The laws might be appropriately viewed primarily as blocks that keep the AI from taking actions deemed unacceptable by the collective. AIs could pursue whatever goals they sees fit within the constraints of the law.
However, the laws wouldn't be all prohibitions. The "general laws" would be more prescriptive, e.g., life, liberty, justice for all. The "specific laws" would tend to be more prohibition oriented. Presumably the vast majority of them would be written to handle common situations and important edge cases. If someone suspects the citizenry may be at jeopardy of frequent runaway trolly incidents, the legislature can write statutes on what is legal to throw under the wheels to prevent deaths of (certain configurations of) innocent bystanders. Probably want to start with inanimate objects before considering sentient robots, terminally sick humans, fat men, puppies, babies, and whatever. (It might be nice to have some clarity on this! :-))
To explore your negligence case example, I imagine some statute might require agents to rescue people in imminent danger of losing their lives if possible, subject to certain extenuating cicumstances. The legislature and public can have a lively debate about whether this law still makes sense in a future where dead people can be easily reanimated or if human life is really not valuable in the grand scheme of things. If humans have good representatives in the legistature and/or good a few good AI advocates, mass human extermination shouldn't be a problem, at least until the consensus shifts in such directions. Perhaps some day there may be a consensus on forced sterilizations to prevent greater harms. I'd argue such a system of laws should be able to handle it. The key seems to be to legislate prescriptions and prohibitions relevant to current state of society and change them as the facts on the ground change. This would seem to get around the impossibility of defining eternal laws or algorithms that are ever-true in every possible future state.

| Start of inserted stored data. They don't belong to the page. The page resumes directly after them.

(* ===== verification/DashServer.v ===== *)
(** The dashboard's request handling ([internal/dashboard/handlers.go],
    [pages.go], [csrf.go], [rpc.go], [metrics.go], [dashboard.go], [store.go]):
    routes, the session and role gates, login, the pages, the writes forwarded
    to the daemon.

    A request carries what the router, the cookie and the form give; paths are
    those the router has cleaned.  The daemon's answer to a call is part of the
    request's environment, HTML templates are left out: a page is its identity
    and its data.  [history] is a ghost: what happened, the newest first. *)
From Stdlib Require Import Ascii.
From Stdlib Require Import Sorted.
From S2P Require Import Prelude GoStrings GoUtf8 Netip NetipParse GoNet ControlSocket DashAuth.
#[local] Open Scope Z_scope.

(** ** What the daemon answers *)
Record EventEntry := MkEvent {
  ee_ID : Z; RecordedAt : string; ee_Op : string; ee_IP : string; TTLSeconds : Z; ee_Strike : Z; ee_Reason : string
}.

Inductive data :=
| DNothing | DStatus (s : StatusData) | DBans (l : list BanEntry) | DAllows (l : list ReportAllow)
| DEvents (l : list EventEntry) | DMetrics (text : string) | DOther.
Inductive rpc_error := ROffline | RFailed.
#[export] Instance rpc_error_eq_dec : EqDecision rpc_error.
Proof. solve_decision. Defined.

(** ** The metrics throttle *)
Record metricsThrottle := MkMetrics { mt_window : option time; count : Z; mt_max : Z; perSpan : duration }.
Definition newMetricsThrottle : metricsThrottle := MkMetrics None 0 120 Minute.
Definition mt_allow (now : time) (t : metricsThrottle) : bool * metricsThrottle :=
  let t := if match mt_window t with None => true | Some w => perSpan t <=? now - w end
           then MkMetrics (Some now) 0 (mt_max t) (perSpan t) else t in
  let t := MkMetrics (mt_window t) (count t + 1) (mt_max t) (perSpan t) in
  (count t <=? mt_max t, t).

(** ** Requests, responses, the server *)
Inductive method := GET | HEAD | POST | OtherMethod.
#[export] Instance method_eq_dec : EqDecision method.
Proof. solve_decision. Defined.

(** [rq_form] is [None] when the form does not parse. *)
Record Request := MkRq {
  Method : method; Path : string; rq_cookie : option string;
  rq_query : gmap string string; rq_form : option (gmap string string)
}.
Definition FormValue (k : string) (f : gmap string string) : string := default EmptyString (f !! k).

Record rbacDenial := MkDenial { Actor : string; Action : string; HeldRole : string }.

(** What happened: a call sent to the daemon, a wrong password checked, a right
    one, a session handed out. *)
Inductive happened :=
| Called (c : SocketRequest)
| Failed (u : string) (at_ : time)
| Passed (u : string)
| LoggedIn (u : string) (tok : string).

Record Server := MkServer {
  wired : bool; MetricsOpen : bool; sessions : sessionStore; throttle : loginThrottle; metricsLimit : metricsThrottle;
  decoyHash : string; salt : option string; users : list rbacUser;
  admins : gmap string string; denials : list rbacDenial; history : list happened
}.

Definition with_sessions (x : sessionStore) (s : Server) : Server :=
  MkServer (wired s) (MetricsOpen s) x (throttle s) (metricsLimit s) (decoyHash s) (salt s) (users s) (admins s) (denials s) (history s).
Definition with_throttle (x : loginThrottle) (s : Server) : Server :=
  MkServer (wired s) (MetricsOpen s) (sessions s) x (metricsLimit s) (decoyHash s) (salt s) (users s) (admins s) (denials s) (history s).
Definition with_metrics (x : metricsThrottle) (s : Server) : Server :=
  MkServer (wired s) (MetricsOpen s) (sessions s) (throttle s) x (decoyHash s) (salt s) (users s) (admins s) (denials s) (history s).
Definition with_users (x : list rbacUser) (s : Server) : Server :=
  MkServer (wired s) (MetricsOpen s) (sessions s) (throttle s) (metricsLimit s) (decoyHash s) (salt s) x (admins s) (denials s) (history s).
Definition with_denials (x : list rbacDenial) (s : Server) : Server :=
  MkServer (wired s) (MetricsOpen s) (sessions s) (throttle s) (metricsLimit s) (decoyHash s) (salt s) (users s) (admins s) x (history s).
Definition with_admins (x : gmap string string) (s : Server) : Server :=
  MkServer (wired s) (MetricsOpen s) (sessions s) (throttle s) (metricsLimit s) (decoyHash s) (salt s) (users s) x (denials s) (history s).
Definition note (h : happened) (s : Server) : Server :=
  MkServer (wired s) (MetricsOpen s) (sessions s) (throttle s) (metricsLimit s) (decoyHash s) (salt s) (users s) (admins s) (denials s) (h :: history s).

(** *** Pages *)
Record pageIdentity := MkIdent { id_CSRF : string; id_Actor : string; id_Role : string; CanBan : bool; CanAllow : bool }.
Record strikeCount := MkStrike { Bucket : string; Count : Z }.
Record statusPageData := MkStatusPage {
  sp_Daemon : string; Mode : string; sp_Uptime : string; sp_Version : string; sp_ActiveBans : Z;
  BansByStrike : list strikeCount; sp_Offline : bool; sp_Error : string; sp_Info : string
}.
Record listPage {A : Type} := MkListPage { Entries : list A; lp_Offline : bool; lp_Error : string; lp_Info : string }.
Arguments listPage A : clear implicits.
Record timelineStep := MkStep { Strike : Z; Reached : bool; st_RecordedAt : string; st_Reason : string }.
Record timelineEntry := MkTimeline {
  te_IP : string; te_Country : string; te_ASN : string; CurrentTTL : string; CurrentTier : Z; Steps : list timelineStep
}.

Inductive body :=
| ShowStatus (d : statusPageData) | ShowBans (d : listPage BanEntry) | ShowAllows (d : listPage ReportAllow)
| ShowEvents (d : listPage EventEntry) | ShowTimeline (d : listPage timelineEntry).

Inductive Resp :=
| Redirect (loc : string) (set_cookie : option string)
| Refuse (code : Z) (text : string)
| LoginForm (code : Z) (msg : string)
| Page (ident : pageIdentity) (b : body)
| MetricsText (text : string)
| Upgraded.

(** What the world answers to one request: the clock when it arrives and once
    the password has been checked, tokens from the random source, whether the
    auth database answers, the daemon. *)
Record env := MkEnv {
  arrived : time; checked : time; rand_tokens : option (string * string); db_ok : bool;
  daemon_Call : SocketRequest → result rpc_error data
}.

Definition request (verb ip reason : string) (limit : Z) : SocketRequest :=
  MkRequest verb ip EmptyString EmptyString false EmptyString EmptyString reason limit EmptyString false EmptyString false.

Definition sessionCookieName : string := "ezyshield_dashboard".
Definition maxLoginUsernameLen : nat := 64.
Definition csrfFormField : string := "csrf_token".

(** ** Flash messages *)
Definition flashMessages : list (string * string) :=
  [("invalid-ip", "Invalid IP or CIDR — nothing was sent to the daemon.");
   ("missing-ip", "IP or CIDR is required.");
   ("bad-form", "Malformed form submission.");
   ("bad-reason", "Reason contains disallowed characters or exceeds 500 characters.");
   ("daemon-error", "The daemon rejected the request. See the daemon log for details.");
   ("daemon-offline", "The daemon is not reachable right now.");
   ("ban-queued", "Ban queued.");
   ("unban-queued", "Unban queued.");
   ("allow-added", "Allowlist entry added.")]%string.
Definition flash_text (code : string) : option string := snd <$> List.find (λ p, bool_decide (p.1 = code)) flashMessages.
Definition flashFor (rq : Request) (key : string) : option string := code ← rq_query rq !! key; flash_text code.
Definition redirectFlash (base key code : string) : Resp :=
  Redirect (match flash_text code with Some _ => base +:+ "?" +:+ key +:+ "=" +:+ code | None => base end) None.

(** ** The form of a write *)
Definition ValidString (s : string) : bool := bool_decide (encode_all (runes s) = s).
Definition reason_byte (a : ascii) : bool := negb (((byte a <? 0x20) && negb (byte a =? 0x09)) || (byte a =? 0x7f)).
Definition validReason (reason : string) : bool :=
  ValidString reason && (length (runes reason) <=? 500)%nat && str_forall reason_byte reason.

Definition canonicalPrefix (raw : string) : option string :=
  match ParsePrefix raw with
  | Some p => Some (show_prefix (Masked p))
  | None => match ParseAddr raw with Some a => Some (show_prefix (PrefixFrom a (BitLen a))) | None => None end
  end.

Definition parseTargetForm (rq : Request) : result string (string * string) :=
  match rq_form rq with
  | None => Err "bad-form"%string
  | Some f =>
    let raw := UTrimSpace (FormValue "ip" f) in
    if bool_decide (raw = EmptyString) then Err "missing-ip"%string
    else match canonicalPrefix raw with
         | None => Err "invalid-ip"%string
         | Some target =>
           let reason := UTrimSpace (FormValue "reason" f) in
           if validReason reason then Ok (target, reason) else Err "bad-reason"%string
         end
  end.

Definition dashboardActionReason (actor userReason : string) : string :=
  let actor := if bool_decide (actor = EmptyString) then "admin"%string else actor in
  if bool_decide (userReason = EmptyString) then "dashboard:" +:+ actor
  else "dashboard:" +:+ actor +:+ ": " +:+ userReason.

Inductive csrf_outcome := CsrfOk | CsrfForbidden | CsrfBadRequest.
Definition checkCSRF (rq : Request) (expected : string) : csrf_outcome :=
  if bool_decide (expected = EmptyString) then CsrfForbidden
  else match rq_form rq with
       | None => CsrfBadRequest
       | Some f =>
         let got := FormValue csrfFormField f in
         if bool_decide (got = EmptyString) then CsrfForbidden
         else if bool_decide (got = expected) then CsrfOk else CsrfForbidden
       end.

(** ** The strike breakdown and the timeline *)
Definition strikeBucket (strike : Z) (ttl : string) : string :=
  if (strike =? 0) || bool_decide (ttl = "permanent"%string) then "permanent" else "strike " +:+ show_Z strike.
Definition bansByStrike (l : list BanEntry) : gmap string Z :=
  foldl (λ m e, let k := strikeBucket (be_Strike e) (be_TTL e) in <[k := get k m + 1]> m) ∅ l.
Definition strike_buckets : list string := ((λ n, "strike " +:+ show_Z n) <$> [1; 2; 3; 4; 5; 6; 7; 8]) ++ ["permanent"%string].
Definition sortedStrikeCounts (m : gmap string Z) : list strikeCount :=
  omap (λ k, MkStrike k <$> m !! k) strike_buckets.

Definition is_ban_op (op : string) : bool := bool_decide (op = "ban"%string) || bool_decide (op = "dry_ban"%string).
Definition perIP (events : list EventEntry) : gmap (string * Z) EventEntry :=
  foldl (λ m e, if negb (is_ban_op (ee_Op e)) then m
                else match m !! (ee_IP e, ee_Strike e) with
                     | None => <[(ee_IP e, ee_Strike e) := e]> m
                     | Some prev => if ee_ID prev <? ee_ID e then <[(ee_IP e, ee_Strike e) := e]> m else m
                     end) ∅ events.
Definition timeline_step (m : gmap (string * Z) EventEntry) (b : BanEntry) (tier : Z) : timelineStep :=
  match m !! (be_IP b, tier) with
  | Some hit => MkStep tier true (RecordedAt hit) (ee_Reason hit)
  | None => MkStep tier (tier <=? be_Strike b) EmptyString EmptyString
  end.
Definition buildTimeline (bans : list BanEntry) (events : list EventEntry) : list timelineEntry :=
  let m := perIP events in
  (λ b, MkTimeline (be_IP b) (be_Country b) (be_ASN b) (be_TTL b) (be_Strike b) (timeline_step m b <$> [1; 2; 3; 4; 5])) <$> bans.

Section server.
Context (pbkdf2_Key : string → string → Z → nat → option string) (DecodeString : string → option string).

(** ** Calls to the daemon *)
Definition callDaemon (e : env) (c : SocketRequest) (s : Server) : result rpc_error data * Server :=
  if wired s then (daemon_Call e c, note (Called c) s) else (Err ROffline, s).

Definition fetchStatus (e : env) (s : Server) : result rpc_error StatusData * Server :=
  let '(r, s) := callDaemon e (request "status" EmptyString EmptyString 0) s in
  (match r with Err x => Err x | Ok (DStatus d) => Ok d | Ok _ => Err RFailed end, s).
Definition fetchBans (e : env) (s : Server) : result rpc_error (list BanEntry) * Server :=
  let '(r, s) := callDaemon e (request "list" EmptyString EmptyString 0) s in
  (match r with Err x => Err x | Ok DNothing => Ok [] | Ok (DBans l) => Ok l | Ok _ => Err RFailed end, s).
Definition fetchEventsN (e : env) (limit : Z) (s : Server) : result rpc_error (list EventEntry) * Server :=
  let '(r, s) := callDaemon e (request "events" EmptyString EmptyString limit) s in
  (match r with Err x => Err x | Ok DNothing => Ok [] | Ok (DEvents l) => Ok l | Ok _ => Err RFailed end, s).
Definition fetchAllows (e : env) (s : Server) : result rpc_error (list ReportAllow) * Server :=
  let '(r, s) := callDaemon e (request "list_allow" EmptyString EmptyString 0) s in
  (match r with Err x => Err x | Ok DNothing => Ok [] | Ok (DAllows l) => Ok l | Ok _ => Err RFailed end, s).

Definition doWrite (e : env) (c : SocketRequest) (s : Server) : option string * Server :=
  let '(r, s) := callDaemon e c s in
  (match r with Ok _ => None | Err ROffline => Some "daemon-offline"%string | Err RFailed => Some "daemon-error"%string end, s).

(** ** Roles and the auth database *)
Inductive hash_outcome := HashFound (h : string) | HashNone | HashError.
Definition getAdminHash (e : env) (u : string) (s : Server) : hash_outcome :=
  if db_ok e then match admins s !! u with Some h => HashFound h | None => HashNone end else HashError.

Definition roleFor (e : env) (u : string) (s : Server) : option Role :=
  match roleOf (users s) u with
  | Some r => Some r
  | None => match getAdminHash e u s with HashFound _ => Some RoleAdmin | _ => None end
  end.

Definition auditDenied (e : env) (actor action : string) (held : Role) (s : Server) : Server :=
  if db_ok e then with_denials (denials s ++ [MkDenial actor action (RoleString held)]) s else s.

Definition handler : Type := env → Request → sessionInfo → Server → Resp * Server.

Definition requireAuth (h : handler) (e : env) (rq : Request) (s : Server) : Resp * Server :=
  match rq_cookie rq with
  | None => (Redirect "/login" None, s)
  | Some c =>
    let '(info, ss) := Lookup (arrived e) c (sessions s) in
    let s := with_sessions ss s in
    match info with None => (Redirect "/login" None, s) | Some info => h e rq info s end
  end.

Sure. Getting appropriate new laws enacted is an important element. From the paper:
I'd say the EU AI Act (and similar) work addresses the "new laws" imperative. (I won't comment (much) on pros and cons of its content. In general, it seems pretty good. I wonder if they considered adding Etzioni's first law to the mix, "An AI system must be subject to the full gamut of laws that apply to humans"? That is what I meant by "adopting existing bodies of law to implement AISVL." The item in the EU AI Act about designing generative AIs to not generate illegal content is related.)
The more interesting work will be on improving legal processes along the dimensions listed above. And really interesting will be, as AIs get more autonomous and agentic, the "instilling" part where AIs must dynamically recognize and comply with the legal-moral corpora appropriate to the contexts they find themselves in.